--- DATA SECTION ---

(* ===== verification/Command.v ===== *)
(** * The commands (cmd/kube-ovn-dra-kubeletplugin/main.go, publisher.go, health.go,
    cmd/kube-ovn-dra-webhook/main.go, pkg/flags)

    The flags of the three commands and the clients they build, the directories and sockets
    of the kubelet plugin, the start and the end of the plugin, and the publisher under
    leader election. *)

From S2P Require Import Prelude Paths K8s NicConfig Subnet Pools Annotation Store NicPrepare Profile Cdi Checkpoint.
From S2P Require Import State Sandbox Nri System Driver Snapshot Serve.

(** ** Flags *)

Inductive FlagValue :=
  | VString (s : string)
  | VInt (n : Z)
  | VBool (b : bool)
  | VDuration (ns : Z)
  | VFloat (f : f64)
  | VGeneric.

(** A flag of a command: its name, its default, whether it has to be given, and the
    environment variables that give it. *)
Record FlagDecl := { fl_name : string; fl_value : FlagValue; fl_required : bool; fl_env : list string }.

Definition second : Z := 1000000000.

(** The default of --allocation-timeout, which is [annotation.WaitTimeout]. *)
Definition WaitTimeout : Z := 30 * second.

(** The two directories are constants of kubelet's plugin package. *)
Definition pluginFlags (KubeletRegistryDir KubeletPluginsDir : string) : list FlagDecl := [
  {| fl_name := "node-name"; fl_value := VString EmptyString; fl_required := true; fl_env := ["NODE_NAME"] |};
  {| fl_name := "cdi-root"; fl_value := VString "/etc/cdi"; fl_required := false; fl_env := ["CDI_ROOT"] |};
  {| fl_name := "kubelet-registrar-directory-path"; fl_value := VString KubeletRegistryDir; fl_required := false;
     fl_env := ["KUBELET_REGISTRAR_DIRECTORY_PATH"] |};
  {| fl_name := "kubelet-plugins-directory-path"; fl_value := VString KubeletPluginsDir; fl_required := false;
     fl_env := ["KUBELET_PLUGINS_DIRECTORY_PATH"] |};
  {| fl_name := "healthcheck-port"; fl_value := VInt (-1); fl_required := false; fl_env := ["HEALTHCHECK_PORT"] |};
  {| fl_name := "device-profile"; fl_value := VString ProfileName; fl_required := false; fl_env := ["DEVICE_PROFILE"] |};
  {| fl_name := "driver-name"; fl_value := VString EmptyString; fl_required := false; fl_env := ["DRIVER_NAME"] |};
  {| fl_name := "publish-mode"; fl_value := VString publishModeNode; fl_required := false; fl_env := ["PUBLISH_MODE"] |};
  {| fl_name := "allocation-timeout"; fl_value := VDuration WaitTimeout; fl_required := false;
     fl_env := ["ALLOCATION_TIMEOUT"] |};
  {| fl_name := "annotate-vmi-mac"; fl_value := VBool false; fl_required := false; fl_env := ["ANNOTATE_VMI_MAC"] |};
  {| fl_name := "pod-uid"; fl_value := VString EmptyString; fl_required := false; fl_env := ["POD_UID"] |}].

Definition publisherFlags : list FlagDecl := [
  {| fl_name := "driver-name"; fl_value := VString "nic.kubeovn.io"; fl_required := false; fl_env := ["DRIVER_NAME"] |};
  {| fl_name := "namespace"; fl_value := VString EmptyString; fl_required := true; fl_env := ["NAMESPACE"] |};
  {| fl_name := "lease-name"; fl_value := VString "kube-ovn-dra-publisher"; fl_required := false; fl_env := ["LEASE_NAME"] |};
  {| fl_name := "identity"; fl_value := VString EmptyString; fl_required := true; fl_env := ["POD_NAME"] |};
  {| fl_name := "owner-cluster-role"; fl_value := VString EmptyString; fl_required := true;
     fl_env := ["OWNER_CLUSTER_ROLE"] |};
  {| fl_name := "capacity"; fl_value := VBool true; fl_required := false; fl_env := ["PUBLISH_CAPACITY"] |}].

Definition webhookFlags : list FlagDecl := [
  {| fl_name := "tls-cert-file"; fl_value := VString EmptyString; fl_required := true; fl_env := [] |};
  {| fl_name := "tls-private-key-file"; fl_value := VString EmptyString; fl_required := true; fl_env := [] |};
  {| fl_name := "port"; fl_value := VInt 443; fl_required := false; fl_env := [] |};
  {| fl_name := "device-profile"; fl_value := VString ProfileName; fl_required := false; fl_env := ["DEVICE_PROFILE"] |};
  {| fl_name := "driver-name"; fl_value := VString EmptyString; fl_required := false; fl_env := ["DRIVER_NAME"] |}].

Definition KubeClientConfig_Flags : list FlagDecl := [
  {| fl_name := "kubeconfig"; fl_value := VString EmptyString; fl_required := false; fl_env := ["KUBECONFIG"] |};
  {| fl_name := "kube-api-qps"; fl_value := VFloat (FFin 5 0); fl_required := false; fl_env := ["KUBE_API_QPS"] |};
  {| fl_name := "kube-api-burst"; fl_value := VInt 10; fl_required := false; fl_env := ["KUBE_API_BURST"] |}].

Definition pflagToCLI (name : string) : FlagDecl := {|
  fl_name := name; fl_value := VGeneric; fl_required := false;
  fl_env := [to_upper (str_map (λ c, if bool_decide (c = "-"%char) then "_"%char else c) name)] |}.

(** ** The command line package

    What urfave/cli makes of the flags, the environment and the arguments: the values and the
    arguments that are left; and the order in which pflag visits a set of flags. *)
Class Cli := {
  cli_parse : list FlagDecl → (string → option string) → list string → result (gmap string FlagValue * list string);
  VisitAll : list string → list string;
}.

(** The logging flags of component-base, and the flag for its feature gates. *)
Definition LoggingConfig_Flags `{Cli} (component : list string) : list FlagDecl :=
  pflagToCLI <$> VisitAll (component ++ ["feature-gates"]).

Definition given (args : list string) (name : string) : bool :=
  existsb (λ a, bool_decide (a = "--" +:+ name) || bool_decide (is_Some (trim_prefix_opt ("--" +:+ name +:+ "=") a)) ||
                bool_decide (a = "-" +:+ name) || bool_decide (is_Some (trim_prefix_opt ("-" +:+ name +:+ "=") a))) args.

(** A flag that is not given has the value of its environment variable, or its default;
    without one it must not be required. *)
Class CliLaws `{C : Cli} : Prop := {
  cli_default decls env args vals rest d :
    NoDup (fl_name <$> decls) → cli_parse decls env args = Ok (vals, rest) → d ∈ decls → fl_required d = false →
    given args (fl_name d) = false → (∀ e, e ∈ fl_env d → env e = None) → vals !! fl_name d = Some (fl_value d);
  cli_env decls env args vals rest d e s v :
    NoDup (fl_name <$> decls) → cli_parse decls env args = Ok (vals, rest) → d ∈ decls → fl_value d = VString v →
    given args (fl_name d) = false → fl_env d = [e] → env e = Some s → s ≠ EmptyString →
    vals !! fl_name d = Some (VString s);
}.

(** The destinations of the flags. *)
Definition get_string (vals : gmap string FlagValue) (name : string) : string :=
  match vals !! name with Some (VString s) => s | _ => EmptyString end.
Definition get_int (vals : gmap string FlagValue) (name : string) : Z :=
  match vals !! name with Some (VInt n) => n | Some (VDuration n) => n | _ => 0 end.
Definition get_bool (vals : gmap string FlagValue) (name : string) : bool :=
  match vals !! name with Some (VBool b) => b | _ => false end.
(* ===== verification/Watch.v ===== *)
(** * Following the cluster (internal/profiles/nic/nic.go, cmd/kube-ovn-dra-kubeletplugin/refresh.go, publisher.go)

    The plugin and the publisher watch the API server and run a loop that refreshes the
    devices after a change.  A handler puts a token into a channel of capacity one; the
    loop takes it, waits for the other changes of a burst, drops the token that came
    meanwhile and refreshes.  The plugin's watch passes on additions, deletions and
    changes of a spec; the publisher's passes on everything.

    The loop is a step relation, parametrised by the cluster, the events and the round
    of refresh and publish.  A change of the cluster and the delivery of its event are
    separate steps, so events may arrive in any phase of the loop; the reads of one round
    see the cluster at one moment. *)

From S2P Require Import Prelude K8s NicConfig Subnet Pools Profile.

(** ** The loop (refreshDevicesLoop) *)

Inductive Phase :=
  | Waiting     (** for a token *)
  | Delaying    (** for [delay] to pass *)
  | Refreshing  (** the token that came meanwhile is dropped *)
  | Stopped.    (** the context is done *)

#[export] Instance Phase_eq_dec : EqDecision Phase.
Proof. solve_decision. Defined.

Record Loop (C E S : Type) := {
  l_cluster : C;
  (** events the informers have yet to deliver *)
  l_queue : list E;
  (** whether the channel holds a token *)
  l_trigger : bool;
  l_phase : Phase;
  l_state : S;
  (** whether the last round failed to refresh *)
  l_failed : bool;
}.
Arguments l_cluster {C E S}. Arguments l_queue {C E S}. Arguments l_trigger {C E S}.
Arguments l_phase {C E S}. Arguments l_state {C E S}. Arguments l_failed {C E S}.

Section loop.
Context {C E S : Type}.
(** How the cluster changes, with the event of the change; which events the handlers pass
    on; a round, with whether its refresh succeeded; and what else changes the state. *)
Context (cstep : C → E → C → Prop) (fires : E → bool).
Context (round : C → S → S → bool → Prop) (other : C → S → S → Prop).

Implicit Types l : Loop C E S.

(** What the handlers and the loop do by themselves. *)
Inductive own_step : Loop C E S → Loop C E S → Prop :=
  | loop_deliver l e q :
      l_queue l = e :: q →
      own_step l {| l_cluster := l_cluster l; l_queue := q; l_trigger := l_trigger l || fires e;
                    l_phase := l_phase l; l_state := l_state l; l_failed := l_failed l |}
  | loop_take l :
      l_phase l = Waiting → l_trigger l = true →
      own_step l {| l_cluster := l_cluster l; l_queue := l_queue l; l_trigger := false;
                    l_phase := Delaying; l_state := l_state l; l_failed := l_failed l |}
  | loop_drain l :
      l_phase l = Delaying →
      own_step l {| l_cluster := l_cluster l; l_queue := l_queue l; l_trigger := false;
                    l_phase := Refreshing; l_state := l_state l; l_failed := l_failed l |}
  | loop_round l s ok :
      l_phase l = Refreshing → round (l_cluster l) (l_state l) s ok →
      own_step l {| l_cluster := l_cluster l; l_queue := l_queue l; l_trigger := l_trigger l;
                    l_phase := Waiting; l_state := s; l_failed := negb ok |}.
(* ===== verification/VmiExample.v ===== *)
(** * Two NICs of a VM, recorded on its VMI

    A cluster as a map of JSON objects, in which a pod of a virtual machine has a claim
    with two NICs, and the requests that record their MACs arrive in the other order. *)

From S2P Require Import Prelude K8s NicConfig Subnet Json Annotation Store NicPrepare Profile Cdi Checkpoint State Vmi Example.
Import node.

Module vmi.

Abbreviation cluster := (gmap (string * string) json).

#[global] Instance server : ApiServer cluster := {|
  get_vmi c ns name := c !! (ns, name);
  Patch c ns name patch :=
    match c !! (ns, name) with
    | None => (Some (NotFound name), c)
    | Some v => (None, <[(ns, name) := merge_patch v patch]> c)
    end |}.

#[global] Instance server_laws : ApiServerLaws cluster.
Proof.
  split; simpl.
  - intros c c' ns name patch. destruct (c !! _) as [v|] eqn:Hv; intros [= <-]. exists v, (merge_patch v patch).
    by rewrite lookup_insert_eq.
  - intros c c' ns name patch e ns' name'. destruct (c !! _) as [v|]; intros [= <- <-] Hne; [|done].
    by rewrite lookup_insert_ne by congruence.
  - intros c c' ns name patch e. by destruct (c !! _) as [v|] eqn:Hv; intros [= <- <-].
Qed.

(** The pod of [Example] as the launcher of a virtual machine. *)
Definition launcher : Pod := {|
  Pod_Name := "web"; Pod_UID := "u1"; Pod_Labels := ∅;
  Pod_Annotations := Some (list_to_map ((tmplVM "a.default.ovn", "vm1") :: (tmplVM "b.default.ovn", "vm1")
                                        :: annotations "a.default.ovn" "10.0.0.5" "00:00:00:00:00:05"
                                        ++ annotations "b.default.ovn" "10.0.0.6" "00:00:00:00:00:06"));
  Pod_NodeName := "node1"; Pod_Phase := PodPending |}.
Definition vm_env : PrepareEnv := {|
  env_enumerate _ := Profile.example.api;
  env_pods _ _ _ name := if bool_decide (name = "web") then Ok launcher else Err (NotFound name);
  env_api _ := Profile.example.api;
  env_annotate _ := None |}.
Definition items : list prepItem :=
  [{| item_result := res "r1" "a"; item_iface := "net1" |}; {| item_result := res "r2" "b"; item_iface := "net2" |}].

(** The VMI has an annotation of its own. *)
Definition c0 : cluster :=
  {[("ns", "vm1") := JObj [("metadata", JObj [("annotations", JObj [("kept", JStr "yes")])]); ("spec", JObj [])]]}.
Definition writes := rev (resolved_macs vm_env st0 claim items).
Definition c2 : cluster := (annotate_all c0 writes).2.

End vmi.
Import vmi.

Example resolved_vm_macs :
  writes = [("ns", "vm1", "nic.kubeovn.io/mac.net2", "00:00:00:00:00:06");
            ("ns", "vm1", "nic.kubeovn.io/mac.net1", "00:00:00:00:00:05")].
Proof. vm_compute. reflexivity. Qed.

Example annotations_kept :
  (λ v, annotation v <$> ["kept"; "nic.kubeovn.io/mac.net1"; "nic.kubeovn.io/mac.net2"]) <$> c2 !! ("ns", "vm1") =
  Some [Some "yes"; Some "00:00:00:00:00:05"; Some "00:00:00:00:00:06"].
Proof. vm_compute. reflexivity. Qed.

Lemma resolveNICs_recorded_witness :
  (∃ v, get_vmi c2 "ns" "vm1" = Some v ∧ annotation v "nic.kubeovn.io/mac.net1" = Some "00:00:00:00:00:05") ∧
  annotated c2 "ns" "vm1" "kept" = annotated c0 "ns" "vm1" "kept".
Proof.
  destruct (resolveNICs_recorded vm_env st0 claim items writes c0 c2) as [H1 H2].
  - vm_compute. reflexivity.
  - vm_compute. reflexivity.
  - symmetry. apply Permutation_rev.
  - vm_compute. reflexivity.
  - split.
    + destruct (resolveNIC vm_env st0 claim 0 {| item_result := res "r1" "a"; item_iface := "net1" |}).1 as [cfg|] eqn:E;
        [|vm_compute in E; discriminate E].
      pose proof (H1 0 {| item_result := res "r1" "a"; item_iface := "net1" |} cfg eq_refl E) as H.
      vm_compute in E. injection E as <-. apply H. done.
    + apply H2. intros it [->|[->|Hit%elem_of_nil]%elem_of_cons]%elem_of_cons; done.
Defined.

---

■ **TASK REQUIREMENTS**:
Please find all lines of the entries that hold the string "match" and copy them.

■ **EXPECTED OUTPUT**:
  match vals !! name with Some (VString s) => s | _ => EmptyString end.
  match vals !! name with Some (VInt n) => n | Some (VDuration n) => n | _ => 0 end.
  match vals !! name with Some (VBool b) => b | _ => false end.
    match c !! (ns, name) with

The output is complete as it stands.